Brian Heron and Lenny Glaser (aka Lenni Brenner) had been leading members of Citizens for Irish Justice (CIJ), the original support group in San Francisco for NICRA. They left soon for New York to establish the NAIJ with others in New York. Brian returned to San Francisco a year ago and died in March. Lenni Brenner has focused most of his energy on anti-Zionist work for the last couple of decades.
There is much of interest in each and every one of the documents here. They are as follows. To download files please click on each name in turn:
1: Constitution of the National Association for Irish Justice
2: Letter from Brian Heron of the NAIJ, December 17, 1969 [includes Fact Sheet]
3: Resolutions Adopted at First Annual Conference of the NAIJ
Speeches in Alphabetical Order
To give a sense of the direction of the documents here are selected quotes from each of them in turn:
Constitution of the National Association for Irish Justice
The purpose of the National Association for Irish Justice is to establish broad public support in the United States for the demands of the Northern Ireland Civil Rights Association and self-determination for the people of IReland. The National Association for Irish Justice is an association of diverse groups united in their support for the Irish people. Consequently the National Association for Irish Justice should not take specific stands on issues not directly related to the Irish situation. However, this in no way limits the prerogative of local autonomous groups or affiliates or taking specific stands.
Letter from Brian Heron of the NAIJ, December 17, 1969 [includes Fact Sheet]
In the past we have conducted pickets of British consulates and are conducting a boycott of British goods, in addition to setting up speaking tours. We shall continue this strategy in addition to other activities. We are also planning demonstrations during he possible January visit of Harold Wilson.
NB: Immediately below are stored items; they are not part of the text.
(** The outcome of a profile update, in the order the route decides. *)
Lemma updateProfile_cases (db : Db) (userId : ObjectId) (A : User) (name pass : string) :
  findOneByUserId userId db = Some A ->
  updateProfile RegExp_test userId name pass db =
    if negb (isWord name)
    then (Refused 400 "Username must be a nonempty alphanumeric string.", db)
    else if match findUser (Some name) db with
            | Some u => negb (Nat.eqb (uid u) userId)
            | None => false
            end
    then (Refused 409 "An account with this username already exists.", db)
    else if negb (isNonBlank pass)
    then (Refused 400 "Password must be a nonempty string.", db)
    else
      (Sent 200 "Your profile was updated successfully."
         (with_username (with_password A pass) name),
       set_users db
         (map (after_save (with_username (with_password A pass) name)) (users db))).
Proof.
  intros HA. unfold updateProfile, putUser, runRoute.
  cbn [runValidators isUserLoggedIn session_userId].
  unfold isValidUsername, isUsernameNotAlreadyInUse, isValidPassword.
  cbn [body credentialsBody b_username b_password interpolated session_userId].
  destruct (isWord name) eqn:Hw; [| reflexivity]. cbn [negb].
  assert (Hrest :
    match
      match
        (if negb (isNonBlank pass)
         then Ok (Reject 400 "Password must be a nonempty string.")
         else Ok Next)
      with
      | Ok Next => Ok Next
      | other => other
      end
    with
    | Ok Next =>
        match
          withSessionUser (mkRequest (Some userId) (credentialsBody name pass))
            (fun userId0 =>
               user <- updateOne userId0
                         (body (mkRequest (Some userId) (credentialsBody name pass))) ;;
               ret (Sent 200 "Your profile was updated successfully." user)) db
        with
        | (Ok r, db') => (r, db')
        | (Throw e, db') => (Crashed e, db')
        end
    | Ok (Reject status error) => (Refused status error, db)
    | Ok Silent => (NoResponse, db)
    | Throw e => (Crashed e, db)
    end =
    if negb (isNonBlank pass)
    then (Refused 400 "Password must be a nonempty string.", db)
    else
      (Sent 200 "Your profile was updated successfully."
         (with_username (with_password A pass) name),
       set_users db
         (map (after_save (with_username (with_password A pass) name)) (users db)))).
  { destruct (isNonBlank pass) eqn:Hp; [| reflexivity]. cbn [negb].
    cbn [withSessionUser session_userId body]. unfold bind at 1.
    unfold updateOne, bind, get_db. rewrite HA.
    cbn [deref ret credentialsBody b_VSP b_password b_username b_interests
           b_deleteInterest b_following b_unfollow andb negb field_value].
    rewrite (truthy_Some name (isWord_nonempty name Hw)).
    rewrite (truthy_Some pass (isNonBlank_nonempty pass Hp)).
    reflexivity. }
  destruct (findUser (Some name) db) as [u |].
  - destruct (Nat.eqb (uid u) userId); [exact Hrest | reflexivity].
  - exact Hrest.
Qed.
(** C10. Every order line has the key [discount_amount]: its value is
    [None] when no discount was drawn and the rounded amount otherwise,
    never a missing key. So the text of the line holds a
    ["discount_amount":] item (with [null] for [None]), and the text of
    the order holds the text of each of its lines. *)
Theorem discount_amount_key_always_present (order_num : Z) (w : W) :
  dumps_item "discount_amount" PNone
    = String quote "discount_amount" ++ String quote ":null"
  /\ exists order_lines,
    let order := fst (generate_order order_num w) in
    dict_get "order_lines" order = Some (PList order_lines)
    /\ Forall (fun line =>
                 exists value,
                   dict_get "discount_amount" line = Some value
                   /\ (value = PNone \/ exists amount, value = PFloat amount)
                   /\ occurs_in (dumps_item "discount_amount" value)
                        (json_dumps line)
                   /\ occurs_in (json_dumps line) (json_dumps order))
         order_lines.
Proof.
  split; [reflexivity|].
  destruct (generate_order_run order_num w)
    as (first_name & last_name & city & state & now & order_lines & xid & customer
        & order_type & channel & street & postal & area & subscriber
        & -> & _ & _ & _ & _ & Hlines & _).
  exists order_lines. cbn zeta. split; [reflexivity|].
  assert (forall line, In line order_lines ->
            occurs_in (json_dumps line)
              (json_dumps (order_of xid ("CUST-" ++ format_05d customer) order_type
                 channel order_lines
                 (address_of (first_name ++ " " ++ last_name) city state
                    (lower first_name ++ "." ++ lower last_name ++ "@example.com")
                    street postal area subscriber)
                 ("Order #" ++ str order_num ++ " - Generated for testing")
                 (strftime now "%Y-%m-%dT%H:%M:%S")))) as Hinside.
  { intros line Hin.
    eapply occurs_in_trans; [apply element_occurs, Hin|].
    eapply occurs_in_trans;
      [| apply (item_occurs "order_lines" (PList order_lines));
         unfold order_of; do 4 right; left; reflexivity].
    unfold dumps_item. exists (dumps_str "order_lines" ++ ":"), EmptyString.
    now rewrite append_empty_r, append_assoc. }
  apply Forall_forall. intros line Hin.
  specialize (Hinside line Hin).
  destruct (proj1 (Forall_forall _ _)
              (Forall2_Forall_r _ (fun l => exists i, is_line _ _ _ _ _ _ i l)
                 _ _ (fun i l Hl => ex_intro _ i Hl) Hlines) line Hin)
    as (i & [[[product_id name] price] desc] & ? & u & ? & ? & ? & ? & ? & -> & _).
  exists (discount_of price u).
  split; [reflexivity|]. split.
  - unfold discount_of. destruct (u <? 0.2)%float; eauto.
  - split; [|exact Hinside].
    apply item_occurs. unfold line_of. do 8 right. left. reflexivity.
Qed.
End Serialized.

(** ** Every serialized value is one line *)

Section PyvalInduction.
Variable P : pyval -> Prop.
Hypothesis HNone : P PNone.
Hypothesis HInt : forall z, P (PInt z).
Hypothesis HFloat : forall f, P (PFloat f).
Hypothesis HStr : forall s, P (PStr s).
Hypothesis HList : forall l, Forall P l -> P (PList l).
Hypothesis HDict : forall d, Forall (fun kv => P (snd kv)) d -> P (PDict d).

(** Induction on values that reaches inside lists and dicts. *)
Fixpoint pyval_nested_ind (v : pyval) : P v :=
  match v with
  | PNone => HNone
  | PInt z => HInt z
  | PFloat f => HFloat f
  | PStr s => HStr s
  | PList l =>
      HList l
        ((fix elements (l : list pyval) : Forall P l :=
            match l with
            | [] => Forall_nil _
            | x :: rest => Forall_cons x (pyval_nested_ind x) (elements rest)
            end) l)
  | PDict d =>
      HDict d
        ((fix items (d : list (string * pyval)) : Forall (fun kv => P (snd kv)) d :=
            match d with
            | [] => Forall_nil _
            | (k, x) :: rest =>
                Forall_cons (P := fun kv => P (snd kv)) (k, x)
                  (pyval_nested_ind x) (items rest)
            end) d)
  end.
End PyvalInduction.

Lemma one_line_escape_char (c : ascii) : one_line (escape_char c) = true.
Proof. destruct c as [[] [] [] [] [] [] [] []]; reflexivity. Qed.

Lemma one_line_dumps_str (s : string) : one_line (dumps_str s) = true.
Proof.
  unfold dumps_str. cbn [one_line]. rewrite one_line_app.
  replace (one_line (escape s)) with true; [reflexivity|].
  induction s as [|c s IH]; [reflexivity|].
  cbn [escape]. now rewrite one_line_app, one_line_escape_char, <- IH.
Qed.

Lemma one_line_join (sep : string) (parts : list string) :
  one_line sep = true -> Forall (fun x => one_line x = true) parts ->
  one_line (join sep parts) = true.
Proof.
  intros Hsep Hall. induction Hall as [|x rest Hx Hrest IH]; [reflexivity|].
  destruct rest as [|y rest]; [exact Hx|].
  change (join sep (x :: y :: rest)) with (x ++ sep ++ join sep (y :: rest)).
  now rewrite !one_line_app, Hx, Hsep, IH.
Qed.
(** * webby: sockets and the HTTP request parser

    A shallow embedding of [include/net/socket.hpp] ([net::socket],
    [net::socket_impl]) and [include/webby/request.hpp] ([webby::request]),
    with the properties of the connection-and-protocol layer stated over it.

    Member functions become functions in a state-and-exception monad over a
    [world]: the kernel's descriptor table, the heap cells owned by
    [std::shared_ptr<int>] and [errno].  Diagnostic logging
    ([_config.error_log() << ...]) has no effect on the values computed and is
    left out. *)

From Stdlib Require Import ZArith String Ascii DecimalString.
From stdpp Require Import base option gmap strings list.

Local Open Scope Z_scope.
Local Open Scope string_scope.

(** ** Strings and buffers *)

(** [std::to_string] and [operator<<] on integers. *)
Definition Z_to_string (z : Z) : string := NilZero.string_of_int (Z.to_int z).

(** The first [n] bytes of a buffer, and what follows them. *)
Fixpoint str_take (n : nat) (s : string) : string :=
  match n, s with
  | S n', String c s' => String c (str_take n' s')
  | _, _ => EmptyString
  end.

Fixpoint str_drop (n : nat) (s : string) : string :=
  match n, s with
  | S n', String _ s' => str_drop n' s'
  | _, _ => s
  end.

Definition CR : ascii := "013"%char.
Definition LF : ascii := "010"%char.
Definition CRLF : string := String CR (String LF EmptyString).

(** [no_char c s]: the byte [c] does not occur in [s]. *)
Fixpoint no_char (c : ascii) (s : string) : bool :=
  match s with
  | EmptyString => true
  | String a s' => negb (Ascii.eqb a c) && no_char c s'
  end.

(** ** Exceptions and outcomes *)

Inductive exn : Type :=
  | socket_error (what_arg : string)    (* net::socket_error *)
  | request_error (what_arg : string)   (* webby::request::error *)
  | out_of_range.                       (* std::out_of_range, from std::map::at *)

(** A call returns, throws, ends the process, or dereferences a pointer that
    holds nothing ([Fault]: [*_fd] on a handle without a descriptor).
    [Aborts e]: the exception [e] tried to leave a function that is
    [noexcept]; [std::terminate] is called, no handler is entered and the
    process ends there. *)
Inductive outcome (A : Type) : Type :=
  | Returns (a : A)
  | Throws (e : exn)
  | Aborts (e : exn)
  | Fault.
Arguments Returns {A} a.
Arguments Throws {A} e.
Arguments Aborts {A} e.
Arguments Fault {A}.
(** One atomic action of the process.  [step_spawn]: [lifespan] or [set_path]
    starts a thread on [run_scan].  [step_drop] and [step_enter]: the block
    under [scan_lock] (lines 232-234).  [step_work]: a batch commit or a
    progress message inside the [try].  [step_done]: line 330.
    [step_error]: line 334.  [step_finally]: line 337.  [step_like]: a
    [toggle_like] request served meanwhile. *)
Inductive step : system -> system -> Prop :=
| step_spawn g ths :
    step {| sys_g := g; sys_threads := ths |}
         {| sys_g := g; sys_threads := ths ++ [AtLock] |}
| step_drop g ths i :
    nth_error ths i = Some AtLock -> is_scanning g = true ->
    step {| sys_g := g; sys_threads := ths |}
         {| sys_g := g; sys_threads := set_pc i Returned ths |}
| step_enter g ths i :
    nth_error ths i = Some AtLock -> is_scanning g = false ->
    step {| sys_g := g; sys_threads := ths |}
         {| sys_g := {| is_scanning := true; scan_status_msg := scan_status_msg g;
                        g_db := g_db g |};
            sys_threads := set_pc i InTry ths |}
| step_work g ths i db' msg' :
    nth_error ths i = Some InTry -> is_final msg' = false ->
    step {| sys_g := g; sys_threads := ths |}
         {| sys_g := {| is_scanning := is_scanning g; scan_status_msg := msg'; g_db := db' |};
            sys_threads := ths |}
| step_done g ths i p t o d :
    nth_error ths i = Some InTry ->
    step {| sys_g := g; sys_threads := ths |}
         {| sys_g := {| is_scanning := is_scanning g;
                        scan_status_msg := MsgDone p t o d; g_db := g_db g |};
            sys_threads := set_pc i InFinally ths |}
| step_error g ths i e :
    nth_error ths i = Some InTry ->
    step {| sys_g := g; sys_threads := ths |}
         {| sys_g := {| is_scanning := is_scanning g;
                        scan_status_msg := MsgError e; g_db := g_db g |};
            sys_threads := set_pc i InFinally ths |}
| step_finally g ths i :
    nth_error ths i = Some InFinally ->
    step {| sys_g := g; sys_threads := ths |}
         {| sys_g := {| is_scanning := false; scan_status_msg := scan_status_msg g;
                        g_db := g_db g |};
            sys_threads := set_pc i Returned ths |}
| step_like g ths type id liked :
    step {| sys_g := g; sys_threads := ths |}
         {| sys_g := {| is_scanning := is_scanning g; scan_status_msg := scan_status_msg g;
                        g_db := fst (toggle_like type id liked (g_db g)) |};
            sys_threads := ths |}.

Inductive sys_reachable : system -> Prop :=
| sys_reach_init : sys_reachable init_system
| sys_reach_step s s' : sys_reachable s -> step s s' -> sys_reachable s'.

(** The number of threads inside a scan pass. *)
Definition active_scans (s : system) : nat :=
  List.length (filter pc_active (sys_threads s)).

(** ** The stores the program builds *)

(** From the empty database of [init_db], by scan passes and like toggles. *)
Inductive reachable : store -> Prop :=
| reach_init : reachable empty_store
| reach_scan E walk db db' : reachable db -> scan_of E walk db db' -> reachable db'
| reach_like type id liked db : reachable db -> reachable (fst (toggle_like type id liked db)).

(** * Properties *)

(** ** The patterns on sample names *)

Example sidecar_id_first_run :
  findall_digits14 "a_20230101123456789_b_99999999999999.json"
  = ["20230101123456789"; "99999999999999"].
Proof. reflexivity. Qed.

Example tweet_id_needs_underscore :
  tweet_id_of "photo_20230101123456789_1.jpg" = Some "20230101123456789" /\
  tweet_id_of "v_20230101123456789.mp4" = Some "20230101123456789" /\
  tweet_id_of "IMG20230101123456789.jpg" = None /\
  tweet_id_of "x_20230101123456789-1.jpg" = None /\
  tweet_id_of "x_1234567890123_1.jpg" = None.
Proof. repeat split. Qed.

Example pixiv_folder_names :
  pixiv_folder_match "artist_123" = Some "123" /\
  pixiv_folder_match "artist-4567" = Some "4567" /\
  pixiv_folder_match "artist_12" = None /\
  pixiv_folder_match "artist123" = None /\
  author_name_of "artist name - _123" = "artist name" /\
  author_name_of "_123" = "_123".
Proof. repeat split. Qed.

Example pixiv_file_names :
  pixiv_file_match "12345_p12.jpg" = Some ("12345", Some "12") /\
  pixiv_file_match "12345_p.jpg" = Some ("12345", None) /\
  pixiv_file_match "123456.jpg" = Some ("123456", None) /\
  pixiv_file_match "1234_p1.jpg" = None /\
  pixiv_file_match "cover.jpg" = None.
Proof. repeat split. Qed.

Example paths_and_kinds :
  path_join "/r/a_1" "f.jpg" = "/r/a_1/f.jpg" /\ basename "/r/a_1" = "a_1" /\
  in_hidden_dir "/r/.cache/x" = true /\ in_hidden_dir "./r/x" = false /\
  media_type_of "Clip.WEBM" = "video" /\ media_type_of "pic.gif" = "image" /\
  is_media_file "notes.json" = false /\ is_media_file "a.JPEG" = true.
Proof. repeat split. Qed.

Example python_slices :
  py_slice 1 3 [10; 20; 30; 40] = [20; 30] /\ py_slice 0 (-1) [10; 20; 30; 40] = [10; 20; 30] /\
  py_slice (-2) 5 [10; 20; 30; 40] = [30; 40] /\ py_slice 3 1 [10; 20; 30; 40] = [] /\
  sql_limit (-1) [1; 2; 3] = [1; 2; 3] /\ sql_limit 2 [1; 2; 3] = [1; 2].
Proof. repeat split. Qed.

(** ** Lists, membership, the stable sort and slices *)

Lemma mem_In x xs : mem x xs = true <-> In x xs.
Proof.
  unfold mem. rewrite existsb_exists. split.
  - intros [y [Hy Heq]]. apply String.eqb_eq in Heq. now subst.
  - intros H. exists x. split; [assumption | apply String.eqb_refl].
Qed.

Lemma mem_false x xs : mem x xs = false <-> ~ In x xs.
Proof.
  rewrite <- mem_In. destruct (mem x xs); split; intros; congruence.
Qed.

Lemma mem_app x xs ys : mem x (xs ++ ys) = mem x xs || mem x ys.
Proof. unfold mem. apply existsb_app. Qed.

Lemma insert_by_perm {A} (le : A -> A -> bool) x l :
  Permutation (insert_by le x l) (x :: l).
Proof.
  induction l as [|y r IH]; simpl; [reflexivity|].
  destruct (le x y); [reflexivity|].
  rewrite IH. apply perm_swap.
Qed.

Lemma stable_sort_perm {A} (le : A -> A -> bool) l : Permutation (stable_sort le l) l.
Proof.
  induction l as [|x r IH]; simpl; [constructor|].
  rewrite insert_by_perm. now constructor.
Qed.

Lemma stable_sort_In {A} (le : A -> A -> bool) l x : In x (stable_sort le l) <-> In x l.
Proof.
  split; apply Permutation_in; [|symmetry]; apply stable_sort_perm.
Qed.

Lemma stable_sort_length {A} (le : A -> A -> bool) l :
  List.length (stable_sort le l) = List.length l.
Proof. apply Permutation_length, stable_sort_perm. Qed.

(** [ordered le l]: every element may stand before each later one. *)
Inductive ordered {A} (le : A -> A -> bool) : list A -> Prop :=
| ordered_nil : ordered le []
| ordered_cons x l : Forall (fun y => le x y = true) l -> ordered le l -> ordered le (x :: l).

Section SortOrder.
Context {A : Type} (le : A -> A -> bool).
Hypothesis le_total : forall x y, le x y = true \/ le y x = true.
Hypothesis le_trans : forall x y z, le x y = true -> le y z = true -> le x z = true.
(** * Email validation API: the request handlers, the error middleware and
      the disposable-domain checker, embedded from the TypeScript sources.

    - [Js]         : the JavaScript values the handlers receive (parsed JSON
                     bodies), with the coercions the code relies on
                     ([ToBoolean] for [!x] and [||], [ToString] for
                     [RegExp.prototype.test]).
    - [Regex]      : the regular-expression literal of the validation routes
                     and [RegExp.prototype.test], with the [lastIndex] state
                     of the RegExp object.
    - [Routes]     : [router.post('/validate')] and [router.post('/batch')].
    - [ErrorMw]    : [errorHandler] of [middleware/errorHandler.ts].
    - [Disposable] : [isDisposable] of the disposable-domain utility.
    - [Spec]       : the properties of the specification, as definitions.
    - [RegexFacts], [PatternFacts], [RouteFacts] : lemmas on the matcher,
                     on the pattern in words and on the two routes.
    - [RouteProperties], [ErrorProperties], [DisposableProperties] :
                     the properties of the specification, settled. *)

From Stdlib Require Import Ascii String.
From Stdlib Require Import List Bool Arith NArith QArith Lia.
Import ListNotations.
Close Scope Q_scope.

Set Implicit Arguments.
Set Warnings "-register-all".

(* ================================================================== *)
(** ** JavaScript values *)
(* ================================================================== *)

Module Js.

(** A JavaScript string is a sequence of UTF-16 code units. *)
Abbreviation unit16 := N (only parsing).
Abbreviation jsstring := (list N) (only parsing).

(** [js "text"] is the JavaScript string of an ASCII literal. *)
Definition js (s : string) : jsstring :=
  map N_of_ascii (list_ascii_of_string s).

(** The code units of [@], [.] and [,]. *)
Definition at_sign : N := 64%N.
Definition dot : N := 46%N.
Definition comma : N := 44%N.

Definition jsstring_eqb (a b : jsstring) : bool :=
  if list_eq_dec N.eq_dec a b then true else false.

(** JavaScript values: [undefined] and the values [express.json()] can put
    in [req.body].  A Number is carried by its canonical rendering (the
    result of [Number::toString], e.g. [js "0"], [js "1.5"], [js "-3"]): the
    handlers observe a number only through its truthiness and through that
    rendering.  Both zeros render as ["0"]. *)
Inductive value : Type :=
  | VUndefined
  | VNull
  | VBool (b : bool)
  | VNum (rendering : jsstring)
  | VStr (s : jsstring)
  | VArr (elements : list value)
  | VObj (properties : list (jsstring * value)).

(** Completion of an evaluation: a normal result, or a thrown TypeError.
    For an [async] route handler the latter is a rejected promise: the
    handler has sent no response. *)
Inductive completion (A : Type) : Type :=
  | Normal (a : A)
  | ThrowTypeError.
Arguments Normal {A} a.
Arguments ThrowTypeError {A}.

(** [ToBoolean]: the truthiness tested by [!x] and [x || y]. *)
Definition ToBoolean (v : value) : bool :=
  match v with
  | VUndefined => false
  | VNull => false
  | VBool b => b
  | VNum r => negb (jsstring_eqb r (js "0") || jsstring_eqb r (js "NaN"))
  | VStr s => match s with [] => false | _ :: _ => true end
  | VArr _ => true
  | VObj _ => true
  end.

(** [a || b] *)
Definition or_else (a b : value) : value :=
  if ToBoolean a then a else b.

(** Own-property lookup in a parsed object: [undefined] when absent. *)
Fixpoint own_property (props : list (jsstring * value)) (key : jsstring)
  : value :=
  match props with
  | [] => VUndefined
  | (k, v) :: rest =>
      if jsstring_eqb k key then v else own_property rest key
  end.

Fixpoint has_own_property (props : list (jsstring * value)) (key : jsstring)
  : bool :=
  match props with
  | [] => false
  | (k, _) :: rest => jsstring_eqb k key || has_own_property rest key
  end.

(** [const { key } = v]: destructuring throws on [undefined] and [null]; a
    plain object yields its own property (neither [Object.prototype] nor
    [Array.prototype] has a property named [email] or [emails]); any other
    value yields [undefined].  Used only with those two keys. *)
Definition destructure (v : value) (key : jsstring) : completion value :=
  match v with
  | VUndefined | VNull => ThrowTypeError
  | VObj props => Normal (own_property props key)
  | _ => Normal VUndefined
  end.

(** [Array.isArray] *)
Definition isArray (v : value) : bool :=
  match v with
  | VArr _ => true
  | _ => false
  end.
(** * Emotion detection service: shallow embedding and verified properties

    The development embeds [EmotionDetection/emotion_detection.py] and the
    request handler of [server.py].

    - Python [str] values are sequences of Unicode code points.
    - Python [float] values are IEEE 754 binary64 numbers, modelled with the
      executable specification of the Standard Library ([SpecFloat], with
      precision 53 and maximal exponent 1024).
    - Python exceptions are values of an error monad; the remote call and the
      invocation of the keyword heuristic are recorded in a trace.
    - Built-ins whose tables are not part of the repository ([str.lower],
      [float] applied to a string, [repr] of floats and containers) are
      section variables: every theorem holds for any behaviour of them. *)

From Stdlib Require Import ZArith NArith List Bool String Ascii Lia QArith Qabs.
From Stdlib Require Import Floats.SpecFloat.
Import ListNotations.

Set Warnings "-register-all".

Local Open Scope string_scope.
Local Open Scope list_scope.
Local Open Scope Z_scope.

(** ** Python strings *)

Module PyStr.

(** A Python string is a list of code points. *)
Definition pystr := list N.

(** The string denoted by a literal of the source. *)
Definition lit (s : string) : pystr :=
  map N_of_ascii (list_ascii_of_string s).

Fixpoint eqb (a b : pystr) : bool :=
  match a, b with
  | [], [] => true
  | x :: a', y :: b' => (x =? y)%N && eqb a' b'
  | _, _ => false
  end.

(** Truth value of a string: only the empty string is false. *)
Definition truthy (s : pystr) : bool :=
  match s with
  | [] => false
  | _ :: _ => true
  end.

(** [str.isspace] on one character: the code points CPython classifies as
    whitespace (bidirectional type WS, B or S, or category Zs). *)
Definition isspace (c : N) : bool :=
  (((9 <=? c) && (c <=? 13)) ||
   ((28 <=? c) && (c <=? 32)) ||
   (c =? 133) || (c =? 160) || (c =? 5760) ||
   ((8192 <=? c) && (c <=? 8202)) ||
   (c =? 8232) || (c =? 8233) || (c =? 8239) || (c =? 8287) ||
   (c =? 12288))%N.

Fixpoint lstrip (s : pystr) : pystr :=
  match s with
  | [] => []
  | c :: s' => if isspace c then lstrip s' else s
  end.

Definition rstrip (s : pystr) : pystr := rev (lstrip (rev s)).

(** [s.strip()]: leading and trailing whitespace removed. *)
Definition strip (s : pystr) : pystr := rstrip (lstrip s).

Fixpoint startswith (w s : pystr) : bool :=
  match w, s with
  | [], _ => true
  | _ :: _, [] => false
  | a :: w', b :: s' => (a =? b)%N && startswith w' s'
  end.

(** [w in s]: [w] occurs as a substring of [s]. *)
Fixpoint contains (w s : pystr) : bool :=
  startswith w s ||
  match s with
  | [] => false
  | _ :: s' => contains w s'
  end.

(** Lower-casing of the ASCII letters only.  It agrees with [str.lower] on
    ASCII text and is used to run the model on concrete inputs. *)
Definition ascii_lower (s : pystr) : pystr :=
  map (fun c => if ((65 <=? c) && (c <=? 90))%N then (c + 32)%N else c) s.

End PyStr.
Import PyStr.

(** ** Python floats: IEEE 754 binary64 *)

Module PyFloat.

Definition float := spec_float.

Definition prec : Z := 53.
Definition emax : Z := 1024.

Definition fadd : float -> float -> float := SFadd prec emax.
Definition fdiv : float -> float -> float := SFdiv prec emax.
Definition feqb : float -> float -> bool := SFeqb.
Definition fltb : float -> float -> bool := SFltb.
Definition fleb : float -> float -> bool := SFleb.

(** [a > b] *)
Definition fgtb (a b : float) : bool := fltb b a.

(** The float nearest to an integer (round to nearest, ties to even);
    the result is an infinity when the integer is out of range. *)
Definition of_Z (n : Z) : float := binary_normalize prec emax n 0 false.

Definition of_nat (n : nat) : float := of_Z (Z.of_nat n).

(** The decimal literal [n/d] of the source: the float nearest to the
    rational it denotes. *)
Definition dec (n d : Z) : float := fdiv (of_Z n) (of_Z d).

Definition zero : float := S754_zero false.
Definition one : float := of_Z 1.

Definition is_nan (f : float) : bool :=
  match f with
  | S754_nan => true
  | _ => false
  end.

Definition is_finite (f : float) : bool :=
  match f with
  | S754_zero _ | S754_finite _ _ _ => true
  | S754_infinity _ | S754_nan => false
  end.

Definition is_zero (f : float) : bool :=
  match f with
  | S754_zero _ => true
  | _ => false
  end.

(** Exact rational value of a finite float (0 for the others). *)
Definition to_Q (f : float) : Q :=
  match f with
  | S754_finite s m e => (inject_Z (cond_Zopp s (Zpos m)) * Qpower 2 e)%Q
  | _ => 0%Q
  end.

End PyFloat.
Import PyFloat.

(** ** Python values, exceptions and dictionaries *)

Module Py.

(** The exceptions the modelled code can meet.  All of them derive from
    [Exception], so [except Exception] catches each one. *)
Inductive exn : Type :=
| KeyError
| IndexError
| TypeError
| ValueError
| AttributeError
| OverflowError
| ZeroDivisionError
| JSONDecodeError
| RequestException
| BadRequestKeyError.

(** Values: what [json.loads] produces, and what the result dictionaries
    hold. *)
Inductive pyval : Type :=
| PNone
| PBool (b : bool)
| PInt (n : Z)
| PFloat (f : float)
| PStr (s : pystr)
| PList (l : list pyval)
| PDict (d : list (pystr * pyval)).
(** A refresh that does not join one in flight, with a token stored, sends
    the request and leaves its promise pending. *)
Lemma refreshToken_call_sends c tok st :
  c = false \/ refreshPromiseRef st = None ->
  getItem "token" st = Some tok ->
  snd (refreshToken_call c st)
  = set_refreshPromiseRef (Some (length (promises st)))
      (set_promises (promises st ++ [Pending])
         (send {| endpoint := "/auth/refresh"; bearer := Some tok |}
            (set_isRefreshing true st))).
Proof.
  intros Hguard Htok. unfold refreshToken_call.
  assert ((if c then refreshPromiseRef st else None) = None) as ->
    by (destruct Hguard as [->| ->]; [done|by destruct c]).
  change (getItem "token" (set_isRefreshing true st))
    with (getItem "token" st).
  by rewrite Htok.
Qed.

Lemma step_establishes_now o st c data :
  establishes o st = Some (c, data) -> now (step o st) = now st.
Proof.
  intros Hest.
  destruct o as [c' [d|]|c' [d|]| |c' [d|]|c' [d|]| |c' p [d|]| | | | | |];
    simpl in Hest; try discriminate.
  - cbn [step login snd].
    etrans; [apply scheduleActivityTimeout_now|].
    etrans; [apply scheduleTokenRefresh_now|].
    etrans; [refine (proj1 (store_refresh_token_frame _ _))|]. done.
  - cbn [step register snd].
    etrans; [apply scheduleActivityTimeout_now|].
    etrans; [apply scheduleTokenRefresh_now|]. done.
  - cbn [step]. unfold initializeAuth.
    destruct (getItem "token" st); [|discriminate].
    etrans; [refine (scheduleActivityTimeout_now _)|].
    etrans; [apply scheduleTokenRefresh_now|]. done.
  - cbn [step]. unfold initializeAuth_resume.
    etrans; [refine (scheduleActivityTimeout_now _)|].
    etrans; [apply scheduleTokenRefresh_now|]. done.
Qed.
We hope to have a coordinating group in every major city by February as our activities here are greatly needed by the CRA.
An Organization proudly sympathetic to those fighting for the unqualified freedom of all Irishman.
1. Organized Bernadette Devlin’s tour of the United States.
2. During the month of November had speakers from Ireland touring the country educating the American people as to the problems facing people of Northern Ireland.
3. Have staged protest, rallies, and marches in major cities against the forces of British Imperialism.
4. Working with N.A.I.J. are affiliate groups in San Francisco, Chicago, New York, Boston, Hartford, New Jersey, Philadelphia, Rhode Island and Washington, D.C.
5. Organized College Chapters (STUDENTS FOR IRISH JUSTICE) on campuses throughout the United States.
6. Held International Conference on November 7th, 8th & 9th With delegates from U.S. , Canada, Australia, England and Ireland at City Center, 135 West 55th Street, New York.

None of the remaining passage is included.